What do the Pentagon, an egg and the Brits have in common? It turns out quite a lot more than scrambled eggs for breakfast, in fact.

Two British engineers have developed Concrete Canvas, a rapidly deployable hardened shelter that requires only water and air for construction. Stuffing a building into a bag is no easy task, nor is erecting a concrete structure in less than an hour. But Peter Brewin and William Crawford have figured out the way, by observing the compressive ceramic structure of an egg. Concrete Canvas is a sack of cement-impregnated fabric that morphs into an emergency shelter with the addition of two simple ingredients: air and water.

The hut can be deployed by a single untrained person in less than an hour. The builder fills the sack with water, then inflates it. The hut hardens and is ready for use just 12 hours later. The objective is to facilitate quick assembly of structures that are much stronger and more durable than tents. And the applications are varied: for one thing the military is interested in the Canvas for food and equipment field storage. Its rapid deployment, strength and durability have captured the military’s attention. Additionally, the insulating characteristics of concrete make the Canvas suitable for setting first-aid, emergency shelters as well.

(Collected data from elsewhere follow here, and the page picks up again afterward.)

(* ===== verification/RunsDevices.v ===== *)
(** The theorems on demand paging, the descriptor tables, the keyboard, the
    system calls, the stack traces and the boot loader applied at concrete
    states. *)

From S2P Require Import Prelude Machine DList Pmm Paging Ports Swap Malloc Vmm Demand Mmu Proc Traps Kbd User Debug Boot Samples.

Local Open Scope Z_scope.

#[local] Existing Instance sample_symbols.

(** * A page fault

    One area, a directory at 0x10000 with a table at 0x11000 for the second
    4 MB, and a pool of five free pages. *)
Definition fault_mm : Z := 0xC0310000.
Definition fault_area : Z := 0xC0311000.

Definition fault_pool : kst :=
  match page_init_pool 5 (set_pt_begin 0x300000 (set_pages 0x200000 blank_state)) with Ok _ s => s | _ => blank_state end.

Definition fault_state : kst :=
  set_is_vmm_inited 1 (set_mm fault_mm (set_mem (put_words
    ([(0x10004, 0x11007); (mm_pde fault_mm, 0x10000); (mm_cache fault_mm, NULL);
      (vma_start fault_area, 0x400000); (vma_end fault_area, 0x500000); (vma_flags fault_area, 7)] ++
     link_up (mm_node fault_mm) [vma_node fault_area] (mm_node fault_mm) ++
     link_up (mm_vm_fifo fault_mm) [] (mm_vm_fifo fault_mm)) (k_mem fault_pool)) fault_pool)).

Definition fault_logged : kst := set_log (EvPrintf "page_fault triggered==> at cr2: %x.\n" [0x402123] :: k_log fault_state) fault_state.

(** After the area is found, and after the page is taken. *)
Definition fault_found : kst :=
  match find_vma 9 fault_mm 0x402000 fault_logged with Ok _ s => s | _ => blank_state end.
Definition fault_taken : kst := match kalloc_page 9 1 fault_found with Ok _ s => s | _ => blank_state end.
Definition fault_page : Z := 0x200000 + VERTUAL_MEM.

Ltac nodes_of := unfold queue_nodes; intros n Hin; cbn [app] in Hin; rewrite ?elem_of_cons, ?elem_of_nil in Hin;
  repeat destruct Hin as [->|Hin]; try (exfalso; exact Hin).

Lemma fault_page_free : page_free fault_taken fault_mm 0x10000 0 [] fault_page.
Proof.
  constructor.
  - by vm_compute.
  - apply dlist_check; by vm_compute.
  - apply nodes_sep_check. by vm_compute.
  - nodes_of; split; apply off_tables_check; by vm_compute.
  - apply off_tables_check. by vm_compute.
  - apply off_tables_check. by vm_compute.
  - apply off_nodes_check. by vm_compute.
  - apply off_nodes_check. by vm_compute.
  - apply (bool_decide_unpack _). vm_compute. exact I.
  - apply (bool_decide_unpack _). vm_compute. exact I.
Qed.

(** An access to 0x402123, a write. *)
Lemma fault_serves : serves 9 fault_logged 0x402123 1 fault_area fault_found fault_taken 0x10000 0 0x300000 [] fault_page.
Proof.
  constructor.
  - lia.
  - by vm_compute.
  - split; [discriminate|right; by vm_compute].
  - split; [by vm_compute|apply tables_check; by vm_compute].
  - split; [by vm_compute|split; by vm_compute].
  - by vm_compute.
  - split; [apply tables_check; by vm_compute|by vm_compute].
  - split; by vm_compute.
  - constructor; [lia|..]; by vm_compute.
  - exact fault_page_free.
Qed.

Lemma page_fault_supplies_page_witness : exists m' log,
  page_fault 9 0x402123 2 fault_state = Ok tt (set_log log (set_mem m' fault_taken)) /\
  walk m' 0x10000 0x402123 = Some 0x300123 /\ dlist m' (mm_vm_fifo fault_mm) [pg_node fault_page].
Proof.
  destruct (page_fault_supplies_page 9 fault_state 0x402123 2 1 fault_area fault_found fault_taken 0x10000 0 0x300000
    [] fault_page) as (m' & log & R & [W D _ _ _ _]).
  - done.
  - done.
  - done.
  - exact fault_serves.
  - exists m', log. exact (conj R (conj W D)).
Defined.

Lemma fault_frame_clear : frame_clear (k_mem fault_taken) 0x10000 0x402123 0x300000.
Proof.
  assert (E : ka (pde_slot 0x10000 0x402123) = 0x10004 /\ ka (pte_slot (k_mem fault_taken) 0x10000 0x402123) = 0x11008)
    by (split; by vm_compute).
  intros a [-> | ->]; left; destruct E as [E1 E2]; rewrite ?E1, ?E2; done.
Qed.

Lemma kernel_store_load_witness : exists m' log,
  (poke8 9 0x10000 Supervisor 0x402123 0x12;; peek8 9 0x10000 Supervisor 0x402123) fault_state =
  Ok 0x12 (set_log log (set_mem (wr8 m' 0x300123 0x12) fault_taken)).
Proof.
  destruct (kernel_store_load 9 fault_state 0x402123 0x12 fault_area fault_found fault_taken 0x10000 0 0x300000
    [] fault_page) as (m' & log & R & _).
  - exact fault_serves.
  - by vm_compute.
  - exact fault_frame_clear.
  - lia.
  - exists m', log. exact R.
Defined.

Lemma user_store_stops_witness : exists m' log s',
  page_fault 9 0x402123 (fault_code User true false) fault_state = Ok tt (set_log log (set_mem m' fault_taken)) /\
  walk m' 0x10000 0x402123 = Some 0x300123 /\ poke8 9 0x10000 User 0x402123 0x12 fault_state = Hang s'.
Proof.
  destruct (user_store_stops 9 fault_state 0x402123 0x12 fault_area fault_found fault_taken 0x10000 0 0x300000 [] fault_page)
    as (m' & log & s' & R & W & _ & _ & _ & Hh & _).
  - exact fault_serves.
  - by vm_compute.
  - lia.
  - exists m', log, s'. split; [exact R|split; [rewrite W; by vm_compute|exact Hh]].
Defined.

(** * Descriptors, gates and frames *)

Lemma segment_roundtrip_witness : exists d,
  gdt (set_seg_gate_desc 5 0xC0112345 103 0x89 0x04 cpu_reset) !! 5%nat = Some d /\
  seg_base (gdt_word d) = 0xC0112345 /\ seg_limit (gdt_word d) = 103.
Proof.
  destruct (segment_roundtrip 5 0xC0112345 103 0x89 0x04 cpu_reset) as (d & E & H1 & H2 & _).
  - by vm_compute.
  - lia.
  - lia.
  - lia.
  - exists d. exact (conj E (conj H1 H2)).
Defined.

Lemma gate_roundtrip_witness : exists g,
  idt (set_intr_gate_desc 0x80 0xC0104321 0x08 IGD 3 1 cpu_reset) !! 128%nat = Some g /\
  gate_offset (idt_word g) = 0xC0104321 /\ gate_type (idt_word g) = 0xE.
Proof.
  destruct (gate_roundtrip 0x80 0xC0104321 0x08 IGD 3 1 cpu_reset) as (g & E & H1 & _ & H2 & _).
  - apply (bool_decide_unpack _). by vm_compute.
  - lia.
  - lia.
  - lia.
  - lia.
  - by left.
  - exists g. exact (conj E (conj H1 H2)).
Defined.

Lemma gdt_flat_witness : exists d, gdt (gdt_init 0xC0110000 cpu_reset) !! 3%nat = Some d /\
  seg_base (gdt_word d) = 0 /\ seg_last (gdt_word d) = 2 ^ 32 - 1 /\ seg_access (gdt_word d) = 0xFA.
Proof. apply gdt_flat; [done|]. rewrite !elem_of_cons. auto. Defined.

Definition stub (i : Z) : Z := 0xC0100000 + 16 * i.

Lemma init_vectors_witness :
  trap 14 (init_tables 0xC0110000 0xC0110100 0xC0111000 0xC0120000 stub cpu_reset) = Some H_page_fault.
Proof.
  destruct (init_vectors 0xC0110000 0xC0110100 0xC0111000 0xC0120000 stub cpu_reset 14) as [H _].
  - apply length_replicate.
  - apply length_replicate.
  - lia.
  - unfold stub. lia.
  - exact H.
Defined.

(** The frame of the way back, pushed elsewhere: the flags of the user and a stack of its own. *)
Definition back_frame : kst :=
  set_mem (put_words [(frame_eflags 0xC0211000, 0x3202); (frame_esp 0xC0211000, 0x40000F00)] ∅) blank_state.

Lemma ring_switch_roundtrip_witness : exists m1 m2,
  switch_to_user_handler 0xC0200000 blank_state = Ok tt (set_mem m1 blank_state) /\
  rd32 m1 0xC0200030 = 0x1B /\
  switch_to_kern_handler 0xC01FFFF0 0xC0211000 back_frame = Ok 0x40000F00
    (set_mem m2 (set_log [EvPrintf "frame->esp: %x\n" [0x40000F00]; EvPrintf "frame: %x\n" [0xC01FFFF0]] back_frame)) /\
  rd32 m2 (frame_eflags 0xC0211000) = 0x202.
Proof.
  destruct (ring_switch_roundtrip 0xC0200000 blank_state) as (m1 & R1 & C1 & _ & _ & _ & _ & _ & _ & B).
  - by apply span_check.
  - destruct (B 0xC01FFFF0 0xC0211000 back_frame) as (m2 & R2 & _ & _ & E & _); [by apply span_check|].
    exists m1, m2. split; [exact R1|split; [exact C1|split]].
    + rewrite R2. by vm_compute (rd32 (k_mem back_frame) _).
    + rewrite E. by vm_compute.
Defined.

(** * The keyboard *)

Definition keys : kst := set_inq [0; 0; 0x1E] blank_state.

Lemma getchar_in_table_witness : exists ch,
  getchar 9 kbd_reset keys = Ok (Some ch, kbd_reset) (set_inq [] keys) /\ 0 <= ch < 128.
Proof.
  apply (getchar_in_table 9 2 0x1E [] keys kbd_reset).
  - lia.
  - done.
  - discriminate.
Defined.

Lemma letters_change_case_witness : exists ch, 97 <= ch <= 122 /\
  key_char 0x1E (mk_kbd false true false false false false) = Some (letter_to_upper_case ch).
Proof.
  destruct (letters_change_case 0x1E (mk_kbd false true false false false false)) as (ch & _ & H1 & H2).
  - lia.
  - by vm_compute.
  - exists ch. exact (conj H1 H2).
Defined.

Lemma ctrl_misattributed_witness :
  is_rt_ctrl_pressed (key_event PRESS_CTRL (key_events [0x48; 0xE0; 0xC8] (key_event DOUBLE_KEY kbd_reset))) = true.
Proof.
  destruct (ctrl_misattributed [0x48; 0xE0; 0xC8] kbd_reset) as [H _].
  - apply (bool_decide_unpack _). by vm_compute.
  - exact H.
Defined.

(** * System calls *)

Definition user_frame : Z := 0xC0200000.
Definition user_pcb : Z := 0xC0210000.
Definition never : K unit := hang.
Definition no_call : Z -> K Z := fun _ => hang.

(** [getpid] from the process numbered 7. *)
Definition user_state : kst :=
  set_current user_pcb (set_mem (put_words
    [(frame_edx user_frame, 5); (frame_ebx user_frame, 0); (frame_ecx user_frame, 0); (pcb_pid user_pcb, 7)] ∅) blank_state).

Lemma system_intr_returns_witness : exists m', system_intr 9 never no_call user_frame user_state = Ok tt (set_mem m'
    (set_mem (wr32 (k_mem user_state) (pcb_frame user_pcb) user_frame) user_state)) /\
  rd32 m' (frame_eax user_frame) = 7.
Proof.
  destruct (system_intr_returns 9 never no_call user_frame (getpid (mk_regs 0 0 0)) user_state 7
    (set_mem (wr32 (k_mem user_state) (pcb_frame user_pcb) user_frame) user_state)) as (m' & R & E & _).
  - split_and!; by vm_compute.
  - by vm_compute.
  - apply (bool_decide_unpack _). vm_compute. exact I.
  - exists m'. exact (conj R E).
Defined.

Lemma simple_syscalls_witness : exists m',
  system_intr 9 never no_call user_frame user_state = Ok tt (set_mem m' user_state) /\
  rd32 m' (frame_eax user_frame) = 7.
Proof.
  destruct (simple_syscalls 9 never no_call user_frame (mk_regs 0 0 0) user_state) as [H _].
  - apply (bool_decide_unpack _). vm_compute. exact I.
  - apply (bool_decide_unpack _). vm_compute. exact I.
  - destruct H as (m' & R & _ & E); [split_and!; by vm_compute|]. exists m'. exact (conj R E).
Defined.

(** * Stack traces *)

Definition sample_dbg : dbg := mk_dbg 0 0 0 0 0 0xC0220000 2 0xC0221000 0 0 0 0.
Definition sample_symbols_list : list symbol := [mk_symbol 1 0xC0100000 0x100; mk_symbol 8 0xC0100100 0x80].

(** Two frames: the inner one returns into the second function. *)
Definition traced : kst :=
  set_mem (put_words
    [(st_name 0xC0220000, 1); (st_value 0xC0220000, 0xC0100000); (st_size 0xC0220000, 0x100);
     (st_name 0xC0220010, 8); (st_value 0xC0220010, 0xC0100100); (st_size 0xC0220010, 0x80);
     (0xC0230000, 0xC0230010); (0xC0230004, 0xC0100110); (0xC0230010, 0); (0xC0230014, 0x7C45)] ∅) blank_state.

Lemma sample_table : table_at sample_dbg (k_mem traced) sample_symbols_list.
Proof. split; [|done]. repeat split; by vm_compute. Qed.

Lemma get_func_name_first_witness : get_func_name sample_dbg 0xC0100110 traced = Ok 0xC0221008 traced.
Proof. exact (get_func_name_first sample_dbg sample_symbols_list 0xC0100110 traced sample_table). Defined.

Lemma backtrace_follows_frames_witness :
  print_backtrace 3 sample_dbg 0xC0230000 traced =
    Ok tt (set_log [EvPrintf "%x, %s\n" [0xC0100110; 0xC0221008]] traced).
Proof.
  apply (backtrace_follows_frames sample_dbg sample_symbols_list [0xC0100110; 0x7C45] 0xC0230000 traced 3).
  - exact sample_table.
  - cbn [frames]. split_and!; try by vm_compute.
  - simpl. lia.
Defined.

(** * The boot loader *)

Definition boot_sectors : list (list Z) := [replicate 128 0x11111111; replicate 128 0x22222222].
Definition boot_state : kst := set_inq (boot_answers boot_sectors ++ []) blank_state.

(** 600 bytes from byte 16 of the image. *)
Lemma readseg_loads_witness : exists m',
  readseg 9 0x100010 600 16 boot_state =
    Ok tt (set_log (boot_log 2 1 ++ k_log boot_state) (set_inq [] (set_mem m' boot_state))) /\
  words_at 256 m' 0x100000 = (w32 <$> concat boot_sectors).
Proof.
  destruct (readseg_loads 9 boot_sectors 0x100010 600 16 boot_state []) as (m' & R & W & _).
  - by apply (bool_decide_unpack _).
  - lia.
  - lia.
  - lia.
  - done.
  - done.
  - by apply span_check.
  - done.
  - repeat (apply Forall_cons; split); try apply Forall_nil; done.
  - done.
  - exists m'. exact (conj R W).
Defined.

(** An empty disk. *)
Definition blank_sectors : list (list Z) := replicate 160 (replicate 128 0).
Definition blank_disk : kst := set_inq (boot_answers blank_sectors ++ []) blank_state.

Lemma bootmain_refuses_witness : exists m',
  bootmain 200 blank_disk = Ok None (set_log (boot_log 160 1 ++ k_log blank_disk) (set_inq [] (set_mem m' blank_disk))).
Proof.
  destruct (bootmain_refuses 200 blank_sectors 0 blank_disk []) as (m' & R & _).
  - apply length_replicate.
  - lia.
  - apply Forall_replicate. done.
  - done.
  - discriminate.
  - reflexivity.
  - exists m'. exact R.
Defined.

On the other side of the spectrum there is SYSTEMarchitects, an American firm from New York City, inventors of the Parish House, a computer-generated kit home. The Parish House is a new approach to an old idea first introduced in 1908 by Sears Roebuck. It is a three-bedroom, two-bath, 1,000 square feet bungalow whose structural system consists of 1,100 pieces of laser-cut plywood. There are no posts, no beams, no nails. The pieces of plywood are assembled and held together by a series of stainless steel fasteners.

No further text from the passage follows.